Many years later, Wakanda had their technology coveted as they had no ties to any other countries. Ulysses Klaw and his mercenaries invaded Wakanda and demanded that T'Chaka give them their vibranium. When T'Chaka refused, Klaw's mercenaries killed him. Afterwards, T'Challa's uncle S'Yan ruled Wakanda until T'Challa came of age to become Chieftain Wakanda.

==Powers and abilities==
Upon eating a special heart-shaped herb, his natural powers are enhanced. T'Chaka possesses superhuman strength, speed, agility, stamina, durability, reflexes, and senses. He is also an expert martial artist, a known weapons expert, a skilled marksman, an expert tracker and hunter, and a master tactician outside of his mutant powers.

===Weaknesses===
T'Chaka's heightened senses cause bright lights, loud noises, and strong smells to potentially overwhelm him.

==Other versions==
===Ultimate Marvel===
In the Ultimate Marvel universe, T'Chaka's full name was T'Chaka Udaku. In addition to T'Challa, he was also the father of M'Baku.

===Ultimate Universe===
An alternate universe version of T'Chaka from Earth-6160 appears in "Ultimate Invasion". This version was killed by a suicide bomber working for Ra and Khonshu.

==In other media==
===Film===
T'Chaka, based on the Ultimate Marvel incarnation, appears in Ultimate Avengers II, voiced by Dave Fennoy. This version possessed the ability to transform into a humanoid black panther and was killed by a Chitauri disguised as Nazi general Herr Kleiser.

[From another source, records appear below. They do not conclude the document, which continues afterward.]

(** C4, amended. A marker that produces no swap job (nothing to await
    after its first steps) swaps nothing and waits for nothing, but its
    after-swap and after-settle steps are not skipped: the after-swap
    notification fires first, then the payload of [trigger-after-swap]
    is dispatched when the attribute is present, then the payload of
    [trigger-after-settle], and the pipeline goes on from there ([s1],
    [s2] and [s3] are the states after each of the three steps).  None
    of the effects of a swap occurs in all this. *)
Theorem no_swap_job_keeps_the_timed_steps
        (h : Host) (c : command) (ctx : live) (s s' : state) :
  beforeFirstAwait h c ctx s = (Returned (Some []), s') ->
  let s1 := withEffects s' [afterSwap c ctx] in
  let s2 := snd (whenAttribute (snd c) "trigger-after-swap"
                   (handleTriggerAttribute h) s1) in
  let s3 := snd (whenAttribute (snd c) "trigger-after-settle"
                   (handleTriggerAttribute h) s2) in
  let final := snd (processCommandFromElement h c ctx s) in
  (exists d, trace final = trace s' ++ afterSwap c ctx :: d /\
             Forall (pipelineEffect c ctx false) d) /\
  (forall v, getAttribute (snd c) "trigger-after-swap" = Some v ->
             s2 = snd (handleTriggerAttribute h v s1)) /\
  (forall v, getAttribute (snd c) "trigger-after-settle" = Some v ->
             s3 = snd (handleTriggerAttribute h v s2)) /\
  (exists d2 d3 d4,
     trace s2 = trace s1 ++ d2 /\ trace s3 = trace s2 ++ d3 /\
     trace final = trace s3 ++ d4).
Proof.
  intros A s1 s2 s3 final.
  assert (W : forall name s0, exists d,
               trace (snd (whenAttribute (snd c) name
                             (handleTriggerAttribute h) s0))
               = trace s0 ++ d /\ Forall (pipelineEffect c ctx false) d).
  { intros name s0. eapply footprint_trace.
    apply (footprint_pipeline_whenTrigger h c ctx false (fun _ => True)). }
  destruct (W "trigger-after-swap" s1) as (d2 & T2 & F2). fold s2 in T2.
  destruct (W "trigger-after-settle" s2) as (d3 & T3 & F3). fold s3 in T3.
  assert (F : exists d4, trace final = trace s3 ++ d4 /\
                         Forall (pipelineEffect c ctx false) d4).
  { assert (E : final = snd (tryCatch (immediatePhase h c ctx)
                               (reportError c) s3)).
    { unfold final. rewrite (process_from_first_await h c ctx s [] s' A).
      unfold processFromAwait, tryCatch. now rewrite afterFirstAwait_nil. }
    rewrite E. eapply footprint_trace. apply footprint_tryCatch.
    - apply footprint_immediatePhase.
    - intros e. apply footprint_reportError. }
  destruct F as (d4 & T4 & F4).
  split; [| split; [| split]].
  - exists (d2 ++ d3 ++ d4). split.
    + rewrite T4, T3, T2. unfold s1, withEffects. cbn.
      now rewrite <- !app_assoc.
    + repeat (apply Forall_app; split); assumption.
  - intros v Hv. unfold s2, whenAttribute. now rewrite Hv.
  - intros v Hv. unfold s3, whenAttribute. now rewrite Hv.
  - exists d2, d3, d4. auto.
Qed.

===Marvel Cinematic Universe===

T'Chaka appears in media set in the Marvel Cinematic Universe (MCU), portrayed by John Kani as an adult and Atandwa Kani as a young adult.
- T'Chaka first appears in the live-action film Captain America: Civil War, in which he and his son T'Challa attend a United Nations conference to ratify the Sokovia Accords before Helmut Zemo detonates a bomb near the building, which kills T'Chaka.
- T'Chaka appears in the live-action film Black Panther (2018). In flashbacks, he confronted his War Dog brother, N'Jobu for helping Ulysses Klaue steal Vibranium from them and attempting to force Wakanda to take on a more aggressive foreign policy to fight social injustice, which had led to T'Chaka killing N'Jobu in cold blood. Concerned with maintaining Wakanda's security, he subsequently abandoned his nephew, Erik Stevens. Upon learning of what happened and amidst Erik's effort to take over Wakanda in the present, T'Challa confronts T'Chaka and their ancestors in the ancestral plane before vowing to correct their mistakes.
- Alternate timeline variants of T'Chaka appear in the Disney+ animated series What If...?.
  - In "What If... T'Challa Became a Star-Lord?", T'Chaka was first seen in a flashback advising his son T'Challa against exploring the outskirts of Wakanda which led to him getting abducted by the Ravagers by mistake and becoming Star Lord. He would later be reunited with his son when he and the Ravagers come to Wakanda and hears about his exploits throughout the galaxy.
  - In "What If... Killmonger Rescued Tony Stark?", T'Chaka meets his estranged nephew Killmonger after he brings Ulysses Klaue's dead body to him sometime after T'Challa's death.
  - In "What If... Peter Quill Attacked Earth's Mightiest Heroes?", a younger T'Chaka is among the heroes recruited by Howard Stark and Peggy Carter to fight a young Peter Quill and Ego.

===Television===
- T'Chaka as the Black Panther makes a non-speaking cameo appearance in the X-Men: The Animated Series episode "Sanctuary".
- T'Chaka appears in the Fantastic Four episode "Panther's Prey", voiced by Beau Weaver.
- T'Chaka appears in a flashback in the Black Panther (2011) episode "Revenge of the Evil", voiced by Jonathan Adams.
- T'Chaka appears in The Avengers: Earth's Mightiest Heroes episode "The Man in the Ant Hill", voiced by Hakeem Kae-Kazim. This version was killed by Man-Ape and Klaw.
- T'Chaka appears in Avengers Assemble, voiced by Keith David as an adult and James C. Mathis III as a child. This version provided Howard Stark with the vibranium used in the creation of Captain America's shield after he helped him fend off a Hydra invasion during World War II, before later dying under unspecified circumstances.
- T'Chaka as the Black Panther appears in the X-Men '97 episode "Tolerance is Extinction - Part 3", voiced by Isaac Robinson-Smith.